Collected data
■ ■ ■ ■
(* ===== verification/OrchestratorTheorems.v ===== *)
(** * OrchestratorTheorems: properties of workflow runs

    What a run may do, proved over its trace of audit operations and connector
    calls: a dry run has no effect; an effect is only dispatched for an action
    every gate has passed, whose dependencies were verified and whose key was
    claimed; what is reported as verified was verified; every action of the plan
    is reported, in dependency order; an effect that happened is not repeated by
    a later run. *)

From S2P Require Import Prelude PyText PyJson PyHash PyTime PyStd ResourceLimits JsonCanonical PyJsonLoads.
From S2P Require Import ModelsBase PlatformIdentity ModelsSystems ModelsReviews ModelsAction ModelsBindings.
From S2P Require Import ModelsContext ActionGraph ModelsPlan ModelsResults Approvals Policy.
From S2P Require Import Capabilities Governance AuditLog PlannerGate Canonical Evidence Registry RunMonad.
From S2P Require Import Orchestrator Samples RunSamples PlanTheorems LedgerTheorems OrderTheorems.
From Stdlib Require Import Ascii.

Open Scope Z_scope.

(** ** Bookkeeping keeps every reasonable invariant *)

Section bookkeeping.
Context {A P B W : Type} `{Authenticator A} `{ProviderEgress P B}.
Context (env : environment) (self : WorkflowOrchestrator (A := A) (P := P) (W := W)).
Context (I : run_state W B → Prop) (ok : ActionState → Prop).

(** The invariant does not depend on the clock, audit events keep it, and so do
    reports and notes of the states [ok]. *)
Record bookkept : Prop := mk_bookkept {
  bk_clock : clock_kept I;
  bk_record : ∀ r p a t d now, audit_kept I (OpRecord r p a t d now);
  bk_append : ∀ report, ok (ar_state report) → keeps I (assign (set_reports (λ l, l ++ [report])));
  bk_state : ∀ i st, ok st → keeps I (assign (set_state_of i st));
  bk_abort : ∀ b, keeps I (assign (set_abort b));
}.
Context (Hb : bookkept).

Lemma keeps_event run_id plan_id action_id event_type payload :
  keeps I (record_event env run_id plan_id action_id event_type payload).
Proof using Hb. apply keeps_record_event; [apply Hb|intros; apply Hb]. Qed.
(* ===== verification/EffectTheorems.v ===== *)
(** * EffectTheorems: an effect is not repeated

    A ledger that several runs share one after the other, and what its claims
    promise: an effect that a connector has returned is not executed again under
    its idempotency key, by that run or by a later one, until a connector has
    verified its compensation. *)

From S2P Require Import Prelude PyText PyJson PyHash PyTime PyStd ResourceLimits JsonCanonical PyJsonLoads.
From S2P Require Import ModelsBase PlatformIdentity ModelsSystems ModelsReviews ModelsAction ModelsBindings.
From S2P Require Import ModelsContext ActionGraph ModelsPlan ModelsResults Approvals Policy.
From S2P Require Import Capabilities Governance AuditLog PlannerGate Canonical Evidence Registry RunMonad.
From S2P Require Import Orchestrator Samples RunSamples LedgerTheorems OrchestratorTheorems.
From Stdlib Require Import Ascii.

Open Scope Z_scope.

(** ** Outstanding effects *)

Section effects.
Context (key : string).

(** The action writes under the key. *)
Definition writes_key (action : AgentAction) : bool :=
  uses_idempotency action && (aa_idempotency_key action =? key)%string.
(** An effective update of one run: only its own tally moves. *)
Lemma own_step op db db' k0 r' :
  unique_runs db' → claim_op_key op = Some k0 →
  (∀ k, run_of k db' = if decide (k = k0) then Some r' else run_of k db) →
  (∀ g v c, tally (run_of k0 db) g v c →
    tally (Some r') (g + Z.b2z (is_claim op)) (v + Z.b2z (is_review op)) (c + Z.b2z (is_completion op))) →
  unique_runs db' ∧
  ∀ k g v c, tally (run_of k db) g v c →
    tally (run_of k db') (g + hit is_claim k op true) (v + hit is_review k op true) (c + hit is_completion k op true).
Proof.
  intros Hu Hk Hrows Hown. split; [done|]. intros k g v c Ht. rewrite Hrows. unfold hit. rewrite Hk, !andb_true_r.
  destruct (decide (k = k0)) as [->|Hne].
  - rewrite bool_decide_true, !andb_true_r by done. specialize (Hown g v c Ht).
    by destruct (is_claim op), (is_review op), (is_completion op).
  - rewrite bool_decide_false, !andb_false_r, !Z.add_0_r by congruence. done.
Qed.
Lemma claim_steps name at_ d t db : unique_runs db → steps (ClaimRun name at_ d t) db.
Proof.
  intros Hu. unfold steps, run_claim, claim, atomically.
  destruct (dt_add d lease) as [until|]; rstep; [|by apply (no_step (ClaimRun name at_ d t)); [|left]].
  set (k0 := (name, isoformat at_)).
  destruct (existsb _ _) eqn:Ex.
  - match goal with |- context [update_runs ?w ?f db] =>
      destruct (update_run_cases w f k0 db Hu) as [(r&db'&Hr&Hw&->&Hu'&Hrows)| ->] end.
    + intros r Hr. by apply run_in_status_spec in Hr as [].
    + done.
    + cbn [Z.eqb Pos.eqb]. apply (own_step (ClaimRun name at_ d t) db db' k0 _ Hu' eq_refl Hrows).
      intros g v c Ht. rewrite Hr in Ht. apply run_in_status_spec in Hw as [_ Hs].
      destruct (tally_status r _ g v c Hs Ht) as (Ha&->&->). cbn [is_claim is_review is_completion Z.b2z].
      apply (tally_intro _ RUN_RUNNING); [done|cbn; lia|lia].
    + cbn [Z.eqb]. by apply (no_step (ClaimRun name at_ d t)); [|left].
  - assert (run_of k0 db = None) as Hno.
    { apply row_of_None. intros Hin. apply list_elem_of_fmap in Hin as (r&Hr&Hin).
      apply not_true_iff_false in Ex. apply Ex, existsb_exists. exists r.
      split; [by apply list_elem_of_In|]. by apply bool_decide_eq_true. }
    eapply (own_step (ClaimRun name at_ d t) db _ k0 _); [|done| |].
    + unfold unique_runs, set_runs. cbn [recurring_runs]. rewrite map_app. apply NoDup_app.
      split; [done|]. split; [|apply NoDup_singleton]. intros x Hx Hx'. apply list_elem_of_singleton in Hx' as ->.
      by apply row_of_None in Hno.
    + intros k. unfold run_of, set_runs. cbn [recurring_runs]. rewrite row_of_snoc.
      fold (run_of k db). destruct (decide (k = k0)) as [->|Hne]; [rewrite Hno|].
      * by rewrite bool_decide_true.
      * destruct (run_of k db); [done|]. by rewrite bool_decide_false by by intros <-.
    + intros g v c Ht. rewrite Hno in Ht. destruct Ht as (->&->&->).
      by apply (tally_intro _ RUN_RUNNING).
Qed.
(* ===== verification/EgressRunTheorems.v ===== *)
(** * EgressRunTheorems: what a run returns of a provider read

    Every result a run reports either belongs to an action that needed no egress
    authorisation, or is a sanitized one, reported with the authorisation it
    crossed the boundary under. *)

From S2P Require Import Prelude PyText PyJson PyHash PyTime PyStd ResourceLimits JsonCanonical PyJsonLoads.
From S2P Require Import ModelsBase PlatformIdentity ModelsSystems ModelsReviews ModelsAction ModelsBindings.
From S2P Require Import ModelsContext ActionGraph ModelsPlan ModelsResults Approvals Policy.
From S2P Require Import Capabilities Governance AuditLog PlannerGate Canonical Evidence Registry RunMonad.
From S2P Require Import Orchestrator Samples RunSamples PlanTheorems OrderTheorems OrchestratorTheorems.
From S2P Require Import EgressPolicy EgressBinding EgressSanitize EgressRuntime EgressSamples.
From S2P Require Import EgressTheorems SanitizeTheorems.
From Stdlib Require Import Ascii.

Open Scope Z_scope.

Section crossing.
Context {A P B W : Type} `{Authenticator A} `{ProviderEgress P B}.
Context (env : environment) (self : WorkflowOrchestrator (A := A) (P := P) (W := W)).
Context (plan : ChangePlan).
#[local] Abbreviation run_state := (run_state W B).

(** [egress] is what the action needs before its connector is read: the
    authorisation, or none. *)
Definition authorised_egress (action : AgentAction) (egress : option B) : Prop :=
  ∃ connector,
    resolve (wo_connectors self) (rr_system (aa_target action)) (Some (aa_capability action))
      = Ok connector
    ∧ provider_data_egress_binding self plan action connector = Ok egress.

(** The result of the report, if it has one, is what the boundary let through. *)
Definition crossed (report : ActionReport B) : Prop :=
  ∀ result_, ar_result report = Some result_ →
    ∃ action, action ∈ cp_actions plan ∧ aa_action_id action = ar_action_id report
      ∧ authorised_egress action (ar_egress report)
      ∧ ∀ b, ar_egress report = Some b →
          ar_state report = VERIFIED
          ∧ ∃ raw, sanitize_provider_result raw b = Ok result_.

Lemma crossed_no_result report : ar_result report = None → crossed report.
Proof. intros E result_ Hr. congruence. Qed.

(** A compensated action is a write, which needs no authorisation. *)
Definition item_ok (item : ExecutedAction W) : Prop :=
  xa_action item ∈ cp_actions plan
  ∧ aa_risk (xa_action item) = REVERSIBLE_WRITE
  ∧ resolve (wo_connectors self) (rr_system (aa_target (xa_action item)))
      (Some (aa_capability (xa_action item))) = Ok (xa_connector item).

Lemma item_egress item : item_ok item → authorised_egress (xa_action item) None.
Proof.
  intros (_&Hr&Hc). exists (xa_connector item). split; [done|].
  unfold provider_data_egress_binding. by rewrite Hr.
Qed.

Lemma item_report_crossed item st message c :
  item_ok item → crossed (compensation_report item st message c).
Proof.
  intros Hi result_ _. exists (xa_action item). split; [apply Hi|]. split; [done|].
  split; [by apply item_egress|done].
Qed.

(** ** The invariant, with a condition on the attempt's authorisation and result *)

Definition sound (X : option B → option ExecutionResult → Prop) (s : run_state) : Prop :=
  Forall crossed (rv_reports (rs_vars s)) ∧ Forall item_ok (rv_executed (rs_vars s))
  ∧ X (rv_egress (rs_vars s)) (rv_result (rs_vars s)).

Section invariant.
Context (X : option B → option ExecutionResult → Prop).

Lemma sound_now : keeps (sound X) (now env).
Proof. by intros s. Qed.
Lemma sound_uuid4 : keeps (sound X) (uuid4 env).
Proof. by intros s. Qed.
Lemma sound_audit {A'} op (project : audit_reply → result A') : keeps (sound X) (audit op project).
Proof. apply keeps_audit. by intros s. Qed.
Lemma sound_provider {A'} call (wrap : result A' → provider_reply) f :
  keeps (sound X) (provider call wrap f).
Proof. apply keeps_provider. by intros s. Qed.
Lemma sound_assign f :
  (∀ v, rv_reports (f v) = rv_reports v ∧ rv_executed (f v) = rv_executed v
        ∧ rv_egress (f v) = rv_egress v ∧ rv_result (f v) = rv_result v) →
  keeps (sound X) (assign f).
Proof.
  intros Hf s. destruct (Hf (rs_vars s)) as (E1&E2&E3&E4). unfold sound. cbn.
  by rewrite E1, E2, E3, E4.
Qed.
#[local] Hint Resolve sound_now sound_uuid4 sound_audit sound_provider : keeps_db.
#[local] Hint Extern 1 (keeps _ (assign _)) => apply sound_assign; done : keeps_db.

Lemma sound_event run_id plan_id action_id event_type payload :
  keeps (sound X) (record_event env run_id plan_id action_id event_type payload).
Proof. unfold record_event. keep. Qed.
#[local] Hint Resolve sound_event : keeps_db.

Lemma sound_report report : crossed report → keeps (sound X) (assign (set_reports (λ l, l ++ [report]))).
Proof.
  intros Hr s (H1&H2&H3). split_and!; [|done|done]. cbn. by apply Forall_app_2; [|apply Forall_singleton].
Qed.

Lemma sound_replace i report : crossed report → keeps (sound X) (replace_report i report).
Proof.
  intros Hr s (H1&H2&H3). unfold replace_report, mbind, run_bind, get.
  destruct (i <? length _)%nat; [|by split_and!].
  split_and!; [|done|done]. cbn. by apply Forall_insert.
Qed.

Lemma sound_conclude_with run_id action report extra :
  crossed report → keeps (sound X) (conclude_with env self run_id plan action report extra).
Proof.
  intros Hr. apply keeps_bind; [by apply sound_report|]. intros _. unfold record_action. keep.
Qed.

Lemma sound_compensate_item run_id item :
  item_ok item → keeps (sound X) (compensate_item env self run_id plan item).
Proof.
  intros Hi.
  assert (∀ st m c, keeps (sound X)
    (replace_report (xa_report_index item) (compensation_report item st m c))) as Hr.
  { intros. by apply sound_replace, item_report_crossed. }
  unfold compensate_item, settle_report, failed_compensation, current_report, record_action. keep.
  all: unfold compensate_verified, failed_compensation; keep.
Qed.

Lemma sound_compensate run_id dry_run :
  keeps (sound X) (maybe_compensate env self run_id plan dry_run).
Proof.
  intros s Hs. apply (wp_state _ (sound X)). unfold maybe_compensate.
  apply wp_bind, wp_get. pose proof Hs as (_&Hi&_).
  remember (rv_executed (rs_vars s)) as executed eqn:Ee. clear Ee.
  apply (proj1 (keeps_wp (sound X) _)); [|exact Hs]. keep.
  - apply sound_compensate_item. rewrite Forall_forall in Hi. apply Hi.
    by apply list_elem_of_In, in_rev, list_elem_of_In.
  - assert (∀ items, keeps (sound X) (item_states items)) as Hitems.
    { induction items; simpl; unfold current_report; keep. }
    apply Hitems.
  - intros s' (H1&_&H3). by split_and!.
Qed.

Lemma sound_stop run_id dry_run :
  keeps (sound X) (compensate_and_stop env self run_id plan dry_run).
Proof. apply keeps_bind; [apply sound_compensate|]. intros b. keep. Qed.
■ ■ ■ ■
_Required work_:
Print, without alteration, only the lines above between the one holding "item) = REVERSIBLE_WRITE" and the one holding "intros Hi result_", inclusive.

_Written solution_:
  ∧ aa_risk (xa_action item) = REVERSIBLE_WRITE
  ∧ resolve (wo_connectors self) (rr_system (aa_target (xa_action item)))
      (Some (aa_capability (xa_action item))) = Ok (xa_connector item).

Lemma item_egress item : item_ok item → authorised_egress (xa_action item) None.
Proof.
  intros (_&Hr&Hc). exists (xa_connector item). split; [done|].
  unfold provider_data_egress_binding. by rewrite Hr.
Qed.

Lemma item_report_crossed item st message c :
  item_ok item → crossed (compensation_report item st message c).
Proof.
  intros Hi result_ _. exists (xa_action item). split; [apply Hi|]. split; [done|].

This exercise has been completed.